Brands depend on mall traffic to drive their sales, and that mall traffic has plunged off a cliff in 2020. But there is evidence that it is coming back. According to Placer.ai, indoor shopping center traffic improved from a 24% decline in the first quarter to a 4.4% decline in the fourth quarter. In outdoor malls, traffic improved from a 12.2% drop to a 1.6% drop.
Yet it is difficult for malls to take advantage of current trends like takeout and delivery. And Krause said the channels’ respective customers are asking for more accessibility to the concepts. “They want to buy them when they’re not just shopping in the mall,” Krause said.
The challenge for Focus is that the brands rely heavily on pedestrian traffic, but their unit volumes do not necessarily justify the rents that accompany such frequented sites.

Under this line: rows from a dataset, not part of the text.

Lemma copy_walk q t b key src p0 ps body w :
  copy_of q t b key src w → m_Pieces src = p0 :: ps →
  (isErasureCodedManifest src || isMultipartManifest src = true →
     puts t b key body (copyReconstructedSource t b key src q) w) →
  (isErasureCodedManifest src || isMultipartManifest src = false →
   enc_AADVersion (m_Encryption src) = AADVersionV1 → puts t b key body (copyReencrypt t b key src p0 q) w) →
  (∀ mode, isErasureCodedManifest src || isMultipartManifest src = false →
     enc_AADVersion (m_Encryption src) ≠ AADVersionV1 → enc_Mode (m_Encryption src) = "" →
     effectiveEncryptionMode (cq_defaultEncryption q) (m_PlacementPolicy src) = Ok mode →
     IsGatewayEncrypted mode = true →
     puts t b key body (copyEncryptForDefault t b key src p0 mode q) w) →
  (isErasureCodedManifest src || isMultipartManifest src = false →
   enc_AADVersion (m_Encryption src) ≠ AADVersionV1 → puts t b key body (copy_verbatim t b key src p0 q) w) →
  copies q t b key body w.
Proof.
  intros [Ha Hp (sb & sk & sv & Hsrc & Hg) _] Hps Hrecon Hre Hdef Hver. unfold copies, Copy. rewrite Ha, Hp.
  case_bool_decide as Hbe; [done|]. case_bool_decide as Hke; [done|]. simpl.
  apply lock_overwrite_wp; [by intros|]. rewrite Hsrc.
  intros fault. destruct fault; [done|]. cbn [do_call fst snd]. rewrite Hg.
  eapply (wp_mono _ _ (λ r w', rs_status r = 200 → stored_as t b key body r w'));
    [by intros r w' Hs H200; split_and!; [..|apply Hs]|].
  unfold copy_source. destruct (m_DeleteMarker src); [by destruct (negb _)|].
  rewrite Hps. destruct (evaluateCopySourceConditionals _ _ _); [done|].
  destruct (Tags.resolveCopyTags _ _) as [tags|e] eqn:Ht; [|intros ?; by destruct (tags_refuse _ _ _ Ht)].
  destruct (Tags.validateCopyMetadataDirective _) as [e|] eqn:Hmd; [intros ?; by destruct (metadata_refuses _ _ Hmd)|].
  destruct (_ || _) eqn:Hkind; [by apply Hrecon|].
  destruct (negb (registered _)); [done|]. case_bool_decide as Hv; [by apply Hre|].
  case_bool_decide as Hmode; [|by apply Hver].
  destruct (effectiveEncryptionMode _ _) as [mode|] eqn:Hm; [|done].
  destruct (IsGatewayEncrypted mode) eqn:Hg'; [by eapply Hdef|by apply Hver].
Qed.

Lemma Copy_stores q t b key src body w : copy_ready q t b key src body w → copies q t b key body w.
Proof using AL CL Hwrap Hput Hnonempty.
  intros [Hof Hsize Hrep Hbound Hids Hn]. pose proof (co_uncached _ _ _ _ _ _ Hof) as Hcache.
  assert (∃ p0 ps, m_Pieces src = p0 :: ps) as (p0 & ps & Hps).
  { destruct (m_Pieces src) as [|p0 ps] eqn:Hps; [|by eauto]. exfalso.
    destruct Hrep as [| |ps parts bodies _ Hmp]; [congruence..|]. unfold isMultipartManifest in Hmp. by rewrite Hps in Hmp. }
  rewrite Hps in Hids. apply Forall_cons in Hids as [Hid _].
  eapply copy_walk; [done..| | | |].
  - intros Hkind. by apply reconstructed_stores.
  - intros Hkind Hv. destruct (represents_plain _ _ _ _ _ Hps Hkind Hrep) as (stored & Hk & Hh & Hc & Hun).
    by eapply reencrypt_stores; eauto.
  - intros mode Hkind Hv Hmode _ Hm.
    destruct (represents_plain _ _ _ _ _ Hps Hkind Hrep) as (stored & Hk & Hh & Hc & Hun).
    eapply default_stores; [done..|by rewrite Hmode|done].
  - intros Hkind Hv. destruct (represents_plain _ _ _ _ _ Hps Hkind Hrep) as (stored & Hk & Hh & Hc & Hun).
    by eapply copy_verbatim_stores.
Qed.

(** A GET of the copy. *)
Lemma copies_get q t b key body faults w g range d :
  copies q t b key body w →
  let '(r, w') := exec put_result (Copy q) faults w in
  rs_status r = 200 →
  gq_auth g = Ok t → parseBucketKey (gq_path g) = (b, key) →
  gq_versionId g = "" ∨ gq_versionId g = rs_version r →
  gq_cond g = unconditional range → parseObjectRanges range (blen body) = Some d →
  (d = Whole ∨ blen body ≤ MaxInMemoryObjectBytes) → blen body < 2 ^ 63 →
  serves d body (gq_boundary g) (exec put_result (Get g) [] w').1.
Proof using CL.
  intros Hq. pose proof (wp_exec _ _ _ faults _ Hq) as Hs.
  destruct (exec put_result (Copy q) faults w) as [r w']. simpl in Hs. intros H200 Ha Hp Hv Hc Hd Hmax Hlt.
  destruct (Hs H200) as (Hb & Hk & l & m & Hl & Hne & Hdm & Hsz & Hrep).
  eapply get_represented; try done. rewrite Hl. by apply get_put_version.
Qed.


(** A copy gives corrupt bytes a valid hash. The stored bytes of a plaintext piece do
    not have the hash its manifest records, so that a verified read refuses them;
    a COPY to a bucket without default encryption, on a backend without server-side
    copy, reads them without verifying, records their own hash, and every GET of
    the copy serves them as intact. *)
Theorem copy_launders_corruption q t b key src p bad faults w g range d :
  copy_of q t b key src w → m_Pieces src = [p] → pc_ShardKind p = "" → m_ContentHash src = "" →
  IsGatewayEncrypted (enc_Mode (m_Encryption src)) = false → enc_AADVersion (m_Encryption src) ≠ AADVersionV1 →
  (∀ mode, effectiveEncryptionMode (cq_defaultEncryption q) (m_PlacementPolicy src) = Ok mode →
     IsGatewayEncrypted mode = false) →
  serverSideCopy (pc_Backend p) = false → registered (pc_Backend p) = true →
  wd_pieces w !! (pc_Backend p, pc_PieceID p) = Some bad → m_ObjectSize src = blen bad →
  Verify bad p = Some ErrIntegrityCheckFailed →
  let '(r, w') := exec put_result (Copy q) faults w in
  rs_status r = 200 →
  gq_auth g = Ok t → parseBucketKey (gq_path g) = (b, key) →
  gq_versionId g = "" ∨ gq_versionId g = rs_version r →
  gq_cond g = unconditional range → parseObjectRanges range (blen bad) = Some d →
  (d = Whole ∨ blen bad ≤ MaxInMemoryObjectBytes) → blen bad < 2 ^ 63 →
  serves d bad (gq_boundary g) (exec put_result (Get g) [] w').1.
Proof using CL Hput Hnonempty.
  intros Hof Hps Hk Hch Hm Hv Hdef Hss Hr Hb Hsize _. eapply copies_get, copy_walk; [done..| | | |].
  all: destruct (not_erasure _ _ Hps Hk) as [-> ->]; try done.
  - intros mode _ _ _ He Hg. by rewrite (Hdef _ He) in Hg.
  - intros _ _. unfold copy_verbatim. rewrite Hch. simpl.
    apply (getput_stores _ _ _ _ _ _ Hsize p bad); [done..|apply (co_uncached _ _ _ _ _ _ Hof)|by rewrite Hm].
Qed.

End roundtrip.

(** ** Examples *)

Section examples.
#[local] Existing Instance Worm.ex_gateway.
#[local] Existing Instance EC.xor_codec_laws.
#[local] Existing Instance Sdk.plain_aead_laws.
#[local] Existing Instance Roundtrip.ex_reader.
#[local] Instance ex_copier : Copier := { serverSideCopy _ := false }.

Definition ex_copy : CopyRequest :=
  mkCopyRequest (Ok "t1") "/photos/dog" {["x-amz-copy-source" := ["/photos/cat"]]} None (Ok "Enabled") None
    2 2 2 2 (mkEntropy (Some Sdk.ex_dek) Sdk.ex_nonce []).
Definition ex_get_copy (range : string) : GetRequest :=
  mkGetRequest (Ok "t1") "/photos/dog" "" (unconditional range) ∅ "B".

(** The erasure-coded, sealed upload of the PUT example. *)
Lemma ex_stored_represents : represents ex_stored ex_manifest ex_body.
Proof.
  pose proof (wp_exec _ _ _ [] _ (Put_stores ex_wrap (λ _ _ _, conj eq_refl eq_refl) Worm.ex_nonempty ex_registry
    _ _ _ _ _ _ ex_ready)) as H.
  assert (VersionLog.get (mkManifestKey "t1" "photos" (hashObjectKey "cat") "") (wd_manifests ex_stored) =
    Ok ex_manifest) as Hg by (vm_compute; reflexivity).
  assert (rs_status (exec put_result (Put ex_put) [] ex_world).1 = 200) as H200 by (vm_compute; reflexivity).
  unfold ex_stored in *. destruct (exec put_result (Put ex_put) [] ex_world) as [r w']. simpl in *.
  destruct (H H200) as (_ & _ & l & m & Hl & Hne & _ & _ & Hrep).
  rewrite Hl, get_put_version in Hg by auto. revert Hg. generalize ex_manifest. by intros m' [= <-].
Qed.

Lemma ex_copy_ready : copy_ready ex_copy "t1" "photos" "dog" ex_manifest ex_body ex_stored.
Proof.
  split.
  - split; [done..| |vm_compute; reflexivity]. exists "photos", "cat", "". split; vm_compute; reflexivity.
  - vm_compute. reflexivity.
  - apply ex_stored_represents.
  - vm_compute. done.
  - apply (bool_decide_unpack _). vm_compute. exact I.
  - intros j nonce. apply Sdk.ex_nonce_length.
Qed.


(** A plaintext upload whose stored bytes then change. *)
Definition ex_plain_put : PutRequest :=
  mkPutRequest (Ok "t1") false "/photos/cat" (Ok ex_body) 5 "" "" (Ok ∅)
    (Ok (mkObjectHeaders "" "" "" "" "" "" ∅)) None (Ok "Enabled")
    (Ok ("wasabi", mkPlacementPolicy [] [] 0 false "" "" None None)) true None
    1 1 1 1 1 (mkEntropy (Some Sdk.ex_dek) Sdk.ex_nonce []).
Definition ex_bad : bytes := String.list_ascii_of_string "HELLO".
Definition ex_corrupt : World :=
  let w := (exec put_result (Put ex_plain_put) [] ex_world).2 in
  set_pieces (<[("wasabi", newPieceID "t1" "photos" "cat" 1) := ex_bad]> (wd_pieces w)) w.
Definition ex_corrupt_manifest : ObjectManifest :=
  match VersionLog.get (mkManifestKey "t1" "photos" (hashObjectKey "cat") "") (wd_manifests ex_corrupt) with
  | Ok m => m
  | Err _ => Worm.ex_version
  end.
Definition ex_corrupt_piece : Piece := default (mkPiece "" "" "" "" "" "" 0 0 0 0 "") (head (m_Pieces ex_corrupt_manifest)).

Lemma copy_launders_corruption_witness :
  rr_status (exec put_result (Get (ex_get "")) [] ex_corrupt).1 = 502 ∧
  let '(r, w') := exec put_result (Copy ex_copy) [] ex_corrupt in
  rs_status r = 200 ∧ serves Whole ex_bad "B" (exec put_result (Get (ex_get_copy "")) [] w').1.
Proof.
  split; [vm_compute; reflexivity|].
  assert (copy_of ex_copy "t1" "photos" "dog" ex_corrupt_manifest ex_corrupt) as Hof.
  { split; [reflexivity..| |vm_compute; reflexivity]. exists "photos", "cat", "". split; vm_compute; reflexivity. }
  pose proof (copy_launders_corruption (λ _ _ _, eq_refl) Worm.ex_nonempty
    ex_copy "t1" "photos" "dog" ex_corrupt_manifest ex_corrupt_piece ex_bad [] ex_corrupt (ex_get_copy "") "" Whole
    Hof) as H.
  assert (rs_status (exec put_result (Copy ex_copy) [] ex_corrupt).1 = 200) as H200 by (vm_compute; reflexivity).
  destruct (exec put_result (Copy ex_copy) [] ex_corrupt) as [r w']. split; [exact H200|].
  apply H; try (vm_compute; reflexivity).
  - vm_compute. discriminate.
  - intros mode Hm. vm_compute in Hm. injection Hm as <-. reflexivity.
  - exact H200.
  - by left.
  - by left.
Defined.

This is where co-branding comes in. By merging two complementary brands, Focus believes that they can work more efficiently to be able to access such sites.
This makes the 10-unit deal in New York so important. The units will be located in locations that are accessible on the street, but still have “highly captive markets” with a lot of foot traffic that will pass and likely smell the cinnamon buns or pretzels, then come in and look for some. “These are always markets with a lot of foot traffic,” Krause said. “We can go in and test the concept. “
If the test works, it could spur the further development of true co-branded units outside the mall with better real estate or drive-thru locations, he said.
“They both have proven to work well together in captive audience settings,” Krause said. “The next step is to bring them closer to the street. “
This gives the company a chance to test Cinnabon, in particular. Aunt Anne was more advanced. The brand goes to Jamba locations with drive-thru, giving the company access to convenience-driven customers. About 70% of Jamba locations have such lanes.
Either way, the company is careful about where it places these co-branded units. If they’re going to be working outside of the mall, they need the right mix of customers nearby. The first drive-thru location, for example, was across from a high school and near other restaurants and a hospital.
“We’re focused on the right demand generators,” Krause said. “We will be looking at the markets where we think brands will be put in place to be successful. We want to be very strategic with where we’re going.